Pelvic sympathetic blocks and coccydynia
For pelvic pain, Dan describes targeting the superior hypogastric plexus (front of L5) and the ganglion impar through or around the small sacrum–coccyx joint, often combined with a caudal epidural to cover joint, sensory, and sympathetic contributions.
Conditions include endometriosis‑related pain, dysmenorrhea, prostatitis, and coccyx pain (coccydynia), but Dan is cautious: while some patients respond very well, he sees a relatively high rate of post‑procedure pain flares, especially in pelvic conditions.
Because needles must work close to bowel and pelvic nerves, he emphasizes careful imaging guidance; rare but notable temporary risks include short‑lived pelvic floor weakness and incontinence if anesthetic spreads to pelvic nerves, resolving as the local wears off.
Posterior tibial nerve stimulation for pelvic pain
Dan is shifting away from direct pelvic sympathetic injections toward posterior tibial nerve stimulation or pulsed radiofrequency at the ankle, which is wired into pelvic sympathetic circuits.

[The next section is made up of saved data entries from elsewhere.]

(** X14 — when [assemble()] raises on a client program, the exception
    comes from the phase-1 encoding of one instruction of the stream
    and is one of four: an operand pair or operand that selects no
    addressing mode (UnboundLocalError), a register or immediate that
    does not fit its field (struct.error), an operand that cannot be
    encoded (TypeError), or an unsupported size.  The invalid-size
    exception carries the offending size and the length of the whole
    stream, not the index of the instruction.  Label resolution and
    rewriting never raise. *)
Theorem assemble_errors p st e :
  build p empty_session = Ok st →
  assemble st = Err e →
  ∃ i, i ∈ inses st
    ∧ ins_make (length (inses st)) i = Err e
    ∧ (e = UnboundLocalError ∨ e = StructError ∨ e = TypeError
       ∨ ∃ size, e = InvalidSize size (length (inses st))
                 ∧ ins_size i = Some size ∧ supported size = false).
Proof.
  intros Hbuild Hasm.
  destruct (phase1 st) as [st1|e1] eqn:H1.
  - destruct (assemble_built _ _ _ Hbuild H1) as (st3 & out & A).
    rewrite (asm_result _ _ _ _ A) in Hasm. done.
  - unfold assemble in Hasm. rewrite H1 in Hasm. inv_ok Hasm.
    unfold phase1 in H1.
    destruct (mapM _ _) as [l|e'] eqn:Hmap; [done|]. inv_ok H1.
    destruct (mapM_err_inv _ _ _ Hmap) as (i & Hin & Hi).
    exists i. split; [done|]. split; [done|]. by eapply ins_make_errors.
Qed.

Lemma assemble_errors_witness :
  ∃ i, i ∈ [BinOp Mov (Reg 0) (Reg 1) 64 None; BinOp Mov (Reg 0) (Reg 1) 7 None;
            Exit [0]]
    ∧ ins_make 3 i = Err (InvalidSize 7 3)
    ∧ (InvalidSize 7 3 = UnboundLocalError ∨ InvalidSize 7 3 = StructError
       ∨ InvalidSize 7 3 = TypeError
       ∨ ∃ size, InvalidSize 7 3 = InvalidSize size 3
                 ∧ ins_size i = Some size ∧ supported size = false).
Proof.
  apply (assemble_errors
           [SBin Mov 64 (EReg 0) (EReg 1); SBin Mov 7 (EReg 0) (EReg 1); SExit]
           _ _ eq_refl eq_refl).
Defined.

(** ** The buffer is a byte string *)

Lemma foldM_invariant {A St} (f : St → A → res St) (P : St → Prop) l s s' :
  (∀ s x s', P s → f s x = Ok s' → P s') →
  P s → foldM f s l = Ok s' → P s'.
Proof.
  intros Hstep. revert s. induction l as [|x l IH]; intros s Hs H; cbn [foldM] in H.
  - by inv_ok H.
  - unbind H as s1 H1. eauto.
Qed.

Lemma pack_bytes v size f : pack v size = Ok (Some f) → Forall is_byte f.
Proof.
  destruct (supported size) eqn:Hs.
  - rewrite pack_supported by done. intros H. unbind H as b Hb. inv_ok H.
    unfold struct_pack in Hb. destruct (_ && _); [|done]. inv_ok Hb.
    apply le_bytes_range.
  - unfold supported, pack in *.
    destruct (size =? 8), (size =? 16), (size =? 32), (size =? 64); done.
Qed.

Lemma operand_make_bytes o size f :
  operand_make o size = Ok (Some f) → Forall is_byte f.
Proof.
  destruct o as [r|[r| | |v|]| |v|nm]; cbn [operand_make]; try done;
    try apply pack_bytes; intros H; unbind H as b Hb; inv_ok H;
    unfold pack8, struct_pack in Hb; (destruct (_ && _); [|done]); inv_ok Hb;
    apply (le_bytes_range 1).
Qed.

Lemma ins_make_bytes n i i' :
  ins_make n i = Ok i' → class_of i ≠ CExit → Forall is_byte (bytes_of i').
Proof.
  unfold bytes_of.
  destruct i as [bc|bc|c d s size bc|c d size bc]; cbn [ins_make]; intros H Hc.
  - done.
  - inv_ok H. cbn [ins_bytecode]. by apply Forall_singleton.
  - unbind H as bc' Hmake. inv_ok H. cbn [ins_bytecode].
    apply BinOp_make_layout in Hmake as (mode & fd & fs & Hmode & Hd & Hs & ->).
    apply binop_mode_parts in Hmode as (_ & _ & _ & _ & _ & _ & _ & Hm & _).
    rewrite !Forall_app. split; [|split; by eapply operand_make_bytes].
    apply Forall_cons. split; [unfold is_byte; by destruct c|].
    by apply Forall_singleton.
  - unbind H as bc' Hmake. inv_ok H. cbn [ins_bytecode].
    apply UnOp_make_layout in Hmake as (mode & fd & Hmode & Hd & ->).
    rewrite !Forall_app. split; [|by eapply operand_make_bytes].
    assert (is_byte mode) as Hm.
    { pose proof Hmode as Hmode'. unfold unop_mode in Hmode'.
      destruct (unop_mode_code d) eqn:Hcode; [|done].
      unbind Hmode' as cls Hcls. inv_ok Hmode'.
      apply unop_mode_code_values in Hcode. apply size2modifier_values in Hcls.
      unfold is_byte.
      repeat (apply elem_of_cons in Hcode as [->|Hcode]);
        [..|by apply elem_of_nil in Hcode];
        (repeat (apply elem_of_cons in Hcls as [->|Hcls]);
           [..|by apply elem_of_nil in Hcls]); done. }
    apply Forall_cons. split; [unfold is_byte; by destruct c|].
    by apply Forall_singleton.
Qed.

Randomized trials (in areas like cancer pain, endometriosis, painful periods, and prostatitis) suggest that stimulating this ankle nerve can reduce pelvic pain, offering an indirect route that avoids “attacking” an already sensitized pelvis.
Both hosts like this approach for highly flared pelvic patients, since treating a distant site can lower the barrier of fear and reduce the risk of major symptom flares while still targeting the same pain circuits.
Splanchnic blocks and abdominal pain
Splanchnic ganglion blocks at T11–T12 are used for neuropathic abdominal pain; they must be done bilaterally because abdominal organs receive paired sympathetic input from both sides.
Dan finds them helpful in selected patients and uses them as a diagnostic test before offering spinal cord stimulation for chronic abdominal pain, since a good response to the block predicts better odds of neuromodulation success in this specific context.
They contrasts this with CRPS: a positive sympathetic block in limbs does not necessarily predict spinal cord stimulator response in the same clear way.
Expectations, limits, and decision‑making
Across all these procedures, effects are variable: some patients get meaningful relief for months, others get modest or short‑lived benefit, and some flare, especially with pelvic injections.
These injections are tools to “dampen one component” of a very tangled system, not as cures; they may open a window to engage more fully in rehab, psychology, and lifestyle‑based pain work, especially when PTSD, anxiety, and autonomic symptoms dominate the picture and are creating significant barriers to other changes that will also decrease pain.
For complex patients who have not gotten the results needed from treatments, Dan and Justine see sympathetic procedures as reasonable options to discuss with a specialist, as long as expectations remain realistic and individual risks are weighed carefully.